詩編55編・以前の親密な仲間から裏切られる

「わたしをそしるようになったのは敵ではないからです。 そうでなければ,わたしは耐えられたでしょう。 ・・・ そうではなく,それはわたしと並ぶ者であった死すべき人間, わたしの親密な者,わたしの知己であったあなただったのだ。わたしたちは親愛の情を抱く仲だったからだ。 わたしたちは群集と共に神の家へ歩いたものだった。」(詩編55:12〜14)


あなたは、親しかった信仰の仲間から裏切られたことがありますか。それは、あなたに大きなダメージを与えたかもしれません。ダビデは、詩編55編の中で、親しい間柄だった仲間の神の崇拝者から裏切られたことを述べています。以前仲間の崇拝者だったゆえに、その者は、ダビデのことを知り尽くしており、その攻撃は効果的でした。それゆえにその攻撃は、ダビデの命を脅かすものとなりました。
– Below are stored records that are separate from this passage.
(* ===== verification/Utf8.v ===== *)
(** * Decoding UTF-8: [std::str::from_utf8] and the characters of a [str].

    A Rust string that the code cuts, compares and writes as bytes is the list of its bytes here;
    [from_utf8] decides whether bytes are such a string and gives its characters. *)

From stdpp Require Import base list.
From Stdlib Require Import ZArith Lia.
From S2P Require Import Prelude Text.

Definition continuation (b : Z) : bool := (128 <=? b) && (b <=? 191).

(** The second byte of a character of three or four bytes: no overlong form, no surrogate,
    nothing above the last scalar value. *)
Definition second_of_three (b c : Z) : bool :=
  ((b =? 0xE0) && (0xA0 <=? c) && (c <=? 191)) ||
  ((0xE1 <=? b) && (b <=? 0xEC) && continuation c) ||
  ((b =? 0xED) && (128 <=? c) && (c <=? 0x9F)) ||
  ((0xEE <=? b) && (b <=? 0xEF) && continuation c).
Definition second_of_four (b c : Z) : bool :=
  ((b =? 0xF0) && (0x90 <=? c) && (c <=? 191)) ||
  ((0xF1 <=? b) && (b <=? 0xF3) && continuation c) ||
  ((b =? 0xF4) && (128 <=? c) && (c <=? 0x8F)).

Fixpoint from_utf8 (s : list Z) : option (list Z) :=
  match s with
  | [] => Some []
  | b :: s1 =>
      if (0 <=? b) && (b <? 128) then cons b <$> from_utf8 s1
      else
        match s1 with
        | [] => None
        | c1 :: s2 =>
            if (0xC2 <=? b) && (b <=? 0xDF) then
              if continuation c1 then cons ((b - 0xC0) * 64 + (c1 - 128)) <$> from_utf8 s2 else None
            else
              match s2 with
              | [] => None
              | c2 :: s3 =>
                  if second_of_three b c1 then
                    if continuation c2
                    then cons ((b - 0xE0) * 4096 + (c1 - 128) * 64 + (c2 - 128)) <$> from_utf8 s3 else None
                  else
                    match s3 with
                    | [] => None
                    | c3 :: s4 =>
                        if second_of_four b c1 && continuation c2 && continuation c3
                        then cons ((b - 0xF0) * 262144 + (c1 - 128) * 4096 + (c2 - 128) * 64 + (c3 - 128)) <$> from_utf8 s4
                        else None
                    end
              end
        end
  end.

Ltac byte_facts :=
  repeat match goal with
  | H : _ && _ = true |- _ => apply andb_prop in H as [? ?]
  | H : _ || _ = true |- _ => apply orb_prop in H as [H|H]
  | H : _ || _ = false |- _ => apply orb_false_elim in H as [? ?]
  | H : continuation _ = true |- _ => unfold continuation in H
  | H : (_ <=? _) = true |- _ => apply Z.leb_le in H
  | H : (_ <? _) = true |- _ => apply Z.ltb_lt in H
  | H : (_ =? _) = true |- _ => apply Z.eqb_eq in H
  end.

#[local] Ltac Zify.zify_post_hook ::= Z.to_euclidean_division_equations.

Lemma utf8_char_1 c : 0 <= c < 128 -> utf8_char c = [c].
Proof. intros H. unfold utf8_char. by rewrite (proj2 (Z.ltb_lt _ _)) by lia. Qed.

Lemma utf8_char_2 b c1 : 0xC2 <= b <= 0xDF -> 128 <= c1 <= 191 ->
  let c := (b - 0xC0) * 64 + (c1 - 128) in is_scalar c /\ utf8_char c = [b; c1].
Proof.
  intros Hb H1. cbn zeta. unfold is_scalar, utf8_char. split; [lia|].
  rewrite (proj2 (Z.ltb_ge _ _)) by lia. rewrite (proj2 (Z.ltb_lt _ _)) by lia. repeat f_equal; lia.
Qed.

Lemma utf8_char_3 b c1 c2 : second_of_three b c1 = true -> 128 <= c2 <= 191 ->
  let c := (b - 0xE0) * 4096 + (c1 - 128) * 64 + (c2 - 128) in is_scalar c /\ utf8_char c = [b; c1; c2].
Proof.
  intros Hb H2. cbn zeta. assert (Hr : 0xE0 <= b <= 0xEF /\ 128 <= c1 <= 191 /\
    (b = 0xE0 -> 0xA0 <= c1) /\ (b = 0xED -> c1 <= 0x9F)) by (unfold second_of_three in Hb; byte_facts; lia).
  clear Hb. unfold is_scalar, utf8_char. split; [lia|].
  rewrite !(proj2 (Z.ltb_ge _ _)) by lia. rewrite (proj2 (Z.ltb_lt _ _)) by lia. repeat f_equal; lia.
Qed.

Lemma utf8_char_4 b c1 c2 c3 : second_of_four b c1 = true -> 128 <= c2 <= 191 -> 128 <= c3 <= 191 ->
  let c := (b - 0xF0) * 262144 + (c1 - 128) * 4096 + (c2 - 128) * 64 + (c3 - 128) in
  is_scalar c /\ utf8_char c = [b; c1; c2; c3].
Proof.
  intros Hb H2 H3. cbn zeta. assert (Hr : 0xF0 <= b <= 0xF4 /\ 128 <= c1 <= 191 /\
    (b = 0xF0 -> 0x90 <= c1) /\ (b = 0xF4 -> c1 <= 0x8F)) by (unfold second_of_four in Hb; byte_facts; lia).
  clear Hb. unfold is_scalar, utf8_char. split; [lia|].
  rewrite !(proj2 (Z.ltb_ge _ _)) by lia. repeat f_equal; lia.
Qed.

(** What is accepted is the encoding of the characters returned. *)
Lemma from_utf8_sound s cs : from_utf8 s = Some cs -> Forall is_scalar cs /\ utf8 cs = s.
Proof.
  remember (length s) as n eqn:Hn. revert s cs Hn. induction (lt_wf n) as [n _ IH]. intros s cs -> H.
  assert (Hrec : forall c w s' cs', s = w ++ s' -> w <> [] -> is_scalar c -> utf8_char c = w ->
    from_utf8 s' = Some cs' -> cs = c :: cs' -> Forall is_scalar cs /\ utf8 cs = s).
  { intros c w s' cs' -> Hw Hc Hu Hs' ->. destruct (IH (length s')) with (s := s') (cs := cs') as [H1 H2]; [|done|done|].
    - rewrite length_app. destruct w; [done|]. cbn. lia.
    - split; [by constructor|]. unfold utf8 in *. rewrite bind_cons, Hu. by rewrite H2. }
  clear IH. destruct s as [|b s1]; [injection H as <-; by split; [constructor|]|]. cbn [from_utf8] in H.
  destruct ((0 <=? b) && (b <? 128)) eqn:E1; byte_facts.
  { apply fmap_Some in H as (cs'&Hs'&->). eapply (Hrec b [b]); try done; [unfold is_scalar; lia|apply utf8_char_1; lia]. }
  destruct s1 as [|c1 s2]; [done|]. destruct ((0xC2 <=? b) && (b <=? 0xDF)) eqn:E2; byte_facts.
  { destruct (continuation c1) eqn:E3; [|done]. byte_facts. apply fmap_Some in H as (cs'&Hs'&->).
    destruct (utf8_char_2 b c1) as [Hc Hu]; [lia|lia|]. by eapply (Hrec _ [b; c1]). }
  destruct s2 as [|c2 s3]; [done|]. destruct (second_of_three b c1) eqn:E3.
  { destruct (continuation c2) eqn:E4; [|done]. byte_facts. apply fmap_Some in H as (cs'&Hs'&->).
    destruct (utf8_char_3 b c1 c2) as [Hc Hu]; [done|lia|]. by eapply (Hrec _ [b; c1; c2]). }
  destruct s3 as [|c3 s4]; [done|]. destruct (second_of_four b c1) eqn:E4; [|done].
  destruct (continuation c2) eqn:E5; [|done]. destruct (continuation c3) eqn:E6; [|done]. byte_facts.
  apply fmap_Some in H as (cs'&Hs'&->).
  destruct (utf8_char_4 b c1 c2 c3) as [Hc Hu]; [done|lia|lia|]. by eapply (Hrec _ [b; c1; c2; c3]).
Qed.

(** The encoding of a character is read back. *)
Lemma from_utf8_char c s : is_scalar c -> from_utf8 (utf8_char c ++ s) = cons c <$> from_utf8 s.
Proof.
  intros Hc. unfold is_scalar in Hc. unfold utf8_char.
  destruct (Z.ltb_spec c 0x80); [cbn [app from_utf8]; by rewrite (proj2 (Z.leb_le 0 c)), (proj2 (Z.ltb_lt c 128)) by lia|].
  destruct (Z.ltb_spec c 0x800).
  { set (b := 0xC0 + c / 64). set (c1 := 0x80 + c mod 64). cbn [app from_utf8].
    assert (E : (0 <=? b) && (b <? 128) = false) by (apply andb_false_iff; right; apply Z.ltb_ge; lia). rewrite E.
    assert (E2 : (0xC2 <=? b) && (b <=? 0xDF) = true) by (apply andb_true_iff; split; apply Z.leb_le; lia). rewrite E2.
    assert (E3 : continuation c1 = true) by (apply andb_true_iff; split; apply Z.leb_le; lia). rewrite E3.
    repeat f_equal. lia. }
  destruct (Z.ltb_spec c 0x10000).
  { set (b := 0xE0 + c / 4096). set (c1 := 0x80 + c / 64 mod 64). set (c2 := 0x80 + c mod 64). cbn [app from_utf8].
    assert (E : (0 <=? b) && (b <? 128) = false) by (apply andb_false_iff; right; apply Z.ltb_ge; lia). rewrite E.
    assert (E2 : (0xC2 <=? b) && (b <=? 0xDF) = false) by (apply andb_false_iff; right; apply Z.leb_gt; lia). rewrite E2.
    assert (E3 : second_of_three b c1 = true).
    { unfold second_of_three, continuation. rewrite !orb_true_iff, !andb_true_iff, !Z.leb_le, !Z.eqb_eq. lia. }
    rewrite E3. assert (E4 : continuation c2 = true) by (apply andb_true_iff; split; apply Z.leb_le; lia). rewrite E4.
    repeat f_equal. lia. }
  set (b := 0xF0 + c / 262144). set (c1 := 0x80 + c / 4096 mod 64). set (c2 := 0x80 + c / 64 mod 64).
  set (c3 := 0x80 + c mod 64). cbn [app from_utf8].
  assert (E : (0 <=? b) && (b <? 128) = false) by (apply andb_false_iff; right; apply Z.ltb_ge; lia). rewrite E.
  assert (E2 : (0xC2 <=? b) && (b <=? 0xDF) = false) by (apply andb_false_iff; right; apply Z.leb_gt; lia). rewrite E2.
  assert (E3 : second_of_three b c1 = false).
  { apply not_true_is_false. unfold second_of_three, continuation. rewrite !orb_true_iff, !andb_true_iff, !Z.leb_le, !Z.eqb_eq. lia. }
  rewrite E3. assert (E4 : second_of_four b c1 = true).
  { unfold second_of_four, continuation. rewrite !orb_true_iff, !andb_true_iff, !Z.leb_le, !Z.eqb_eq. lia. }
  rewrite E4. assert (E5 : continuation c2 = true) by (apply andb_true_iff; split; apply Z.leb_le; lia).
  assert (E6 : continuation c3 = true) by (apply andb_true_iff; split; apply Z.leb_le; lia). rewrite E5, E6. cbn [andb].
  repeat f_equal. lia.
Qed.

(** Bytes are a string exactly when they encode scalar values, and those are its characters. *)
Lemma from_utf8_iff s cs : from_utf8 s = Some cs <-> Forall is_scalar cs /\ utf8 cs = s.
Proof.
  split; [apply from_utf8_sound|]. intros [Hcs <-]. induction Hcs as [|c cs Hc Hcs IH]; [done|].
  unfold utf8 in *. rewrite bind_cons, from_utf8_char by done. by rewrite IH.
Qed.

(** [text] is a [str]. *)
Definition is_str (text : list Z) : Prop := is_Some (from_utf8 text).
#[global] Instance is_str_dec text : Decision (is_str text) := is_Some_dec _.

Lemma is_str_app s t : is_str s -> is_str t -> is_str (s ++ t).
Proof.
  intros [cs [Hcs <-]%from_utf8_iff] [ds [Hds <-]%from_utf8_iff]. exists (cs ++ ds). apply from_utf8_iff.
  split; [by apply Forall_app|]. unfold utf8. apply bind_app.
Qed.

Lemma is_str_ascii s : Forall (fun b => 0 <= b < 128) s -> is_str s.
Proof.
  induction 1 as [|b s Hb Hs [cs IH]]; [by exists []|]. exists (b :: cs). cbn [from_utf8].
  rewrite (proj2 (Z.leb_le 0 b)), (proj2 (Z.ltb_lt b 128)) by lia. cbn [andb]. by rewrite IH.
Qed.

Lemma utf8_char_bytes c : is_scalar c -> Forall is_byte (utf8_char c).
Proof.
  intros Hc. unfold is_scalar in Hc. unfold utf8_char.
  destruct (Z.ltb_spec c 0x80); [|destruct (Z.ltb_spec c 0x800); [|destruct (Z.ltb_spec c 0x10000)]];
    repeat (apply Forall_cons; split; [unfold is_byte; lia|]); apply Forall_nil_2.
Qed.

Lemma is_str_bytes s : is_str s -> Forall is_byte s.
Proof.
  intros [cs [Hcs <-]%from_utf8_iff]. unfold utf8. apply Forall_bind. eapply Forall_impl; [exact Hcs|]. exact utf8_char_bytes.
Qed.

Lemma utf8_char_ascii d : is_scalar d -> utf8_char d = [d] \/ Forall (fun b => 128 <= b) (utf8_char d).
Proof.
  intros Hd. unfold is_scalar in Hd. unfold utf8_char. destruct (Z.ltb_spec d 0x80); [by left|right].
  destruct (Z.ltb_spec d 0x800); [|destruct (Z.ltb_spec d 0x10000)];
    repeat (apply Forall_cons; split; [lia|]); apply Forall_nil_2.
Qed.

(** A string cut at an ASCII byte is two strings. *)
Lemma is_str_cut a c b : c < 128 -> is_str (a ++ c :: b) -> is_str a /\ is_str b.
Proof.
  intros Hc [cs [Hcs Heq]%from_utf8_iff].
  assert (Hcut : exists cs1 cs2, cs = cs1 ++ c :: cs2 /\ utf8 cs1 = a /\ utf8 cs2 = b).
  { revert a Heq. induction Hcs as [|d cs Hd Hcs IH]; intros a Heq; [by destruct a|].
    unfold utf8 in Heq. rewrite bind_cons in Heq. fold (utf8 cs) in Heq.
    apply app_eq_inv in Heq as [(k&Hk1&Hk2)|(k&->&Hk)].
    - destruct k as [|x k]; cbn in Hk2.
      + rewrite app_nil_r in Hk1. destruct (IH [] (eq_sym Hk2)) as (cs1&cs2&->&H1&H2). exists (d :: cs1), cs2.
        split; [done|]. split; [|done]. unfold utf8 in *. rewrite bind_cons, H1, Hk1. by rewrite app_nil_r.
      + injection Hk2 as <- ->. destruct (utf8_char_ascii d Hd) as [Hd1|Hd1]; rewrite Hk1 in Hd1.
        * destruct a as [|? a]; [|destruct a; discriminate Hd1]. injection Hd1 as -> ->. by exists [], cs.
        * apply Forall_app in Hd1 as [_ Hd1]. inversion Hd1; subst. lia.
    - destruct (IH k Hk) as (cs1&cs2&->&H1&H2). exists (d :: cs1), cs2. split; [done|]. split; [|done].
      unfold utf8 in *. by rewrite bind_cons, H1. }
  destruct Hcut as (cs1&cs2&->&<-&<-). apply Forall_app in Hcs as [H1 [_ H2]%Forall_cons].
  split; [exists cs1|exists cs2]; apply from_utf8_iff; done.
Qed.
ダビデを裏切ったのは、アヒトフェルでした。アヒトフェルは、おそらくダビデの妻となったバテ・シバの祖父で、ダビデと大変親しい関係にありました。(サムエル第二 11:3; 23:34)アヒトフェルは、以前ダビデに助言を与えていた賢い人でした。アヒトフェルの助言は、的を得ていたので、あたかもエホバから直接伝えられた言葉のようでした。(サムエル第二16:23)


かつてアヒトフェルはダビデと共にエホバを崇拝していました。しかし、アヒトフェルは、裏切り者となり、王に反対してクーデターを起こしたダビデの子アブサロムに荷担しました。アヒトフェルは,ダビデのそばめたちを犯すようアブサロムに勧め、早急に軍隊を召集し、ダビデが混乱に陥って弱っているうちにダビデを追い詰めて殺す許可を願い出ました。(サムエル第二15:31; 16:21; 17:1‐4)もし、アヒトフェルの助言が実行されていたなら、ダビデのグループも敗北し、ダビデも命を失っていたかもしれません。


しかし、ダビデは、「エホバよ、どうか、アヒトフェルの助言を愚かなものにしてください。」と祈りました。(サムエル第二15:31)エホバはダビデの願いを聞き届け、ダビデの友フシャイを用いてアヒトフェルの企てをざ折させました。そして、アヒトフェルの助言ではなくフシャイの助言が実施されることになりました。その時、アヒトフェルは、面目を失ってしまったと考えたのでしょう。あるいは、アヒトフェルはアブサロムの反乱が失敗に終わることを悟ったのかもしれません。(サムエル第二 15:34; 17:7,14)アヒトフェルは自殺を遂げました。(サムエル第二 17:23)


ダビデに起きたことは、メシアであったイエスにも成就しました。イエスも親しかった仲間の崇拝者から裏切られました。イエスを裏切ったのは、イスカリオテのユダでした。イスカリオテのユダ十二使徒のひとりとして選ばれただけでなく,イエス十二使徒の共同基金の管理をゆだねられていました。これは,ユダがその時点では大変忠実で信頼できる人物とみなされていたことを示しています。イエスにとっても一時は大変信頼していた使徒の裏切りはつらいものだったでしょう。ユダもアヒトフェルのようにイエスを裏切った後、自殺を遂げました。(マタイ27:5。使徒1:18)


親しかった仲間の崇拝者に裏切られるというのは、ダビデにとってもイエスにとっても大きな痛手でした。その裏切りは、効果的でした。サタンは私たちにも効果的な試練をもたらすかもしれません。私たちもダビデやイエスのように親しい仲間の崇拝者から裏切られるという試練を受けることもあるかもしれません。その時、どのように対処したらいいでしょうか。詩編55編はこのように答えています。


「あなたの重荷をエホバご自身にゆだねよ。 そうすれば,[神]が自らあなたを支えてくださる。 [神]は義なる者がよろめかされることを決してお許しにならない。」(詩編55:22)ダビデはエホバ神に依り頼んで祈ったので、エホバはアヒトフェルの裏切りがダビデに害を及ぼさないように取り計らわれました。イエスもエホバに依り頼んだので、エホバはイエスが最後まで忠誠を保つように助け、イエスは勝利を収めて復活させられました。


忠実な神の僕がどんな試練を受けるにしても、エホバ神はご自分に依り頼む忠実な神の僕の味方となってくださいます。私たちはどんな試練を経験するとしても、ダビデやイエスのようにエホバに祈り、エホバに最後まで、忠誠を示すようにしましょう。そうするならば、エホバは、私たちを支えてくださるでしょう。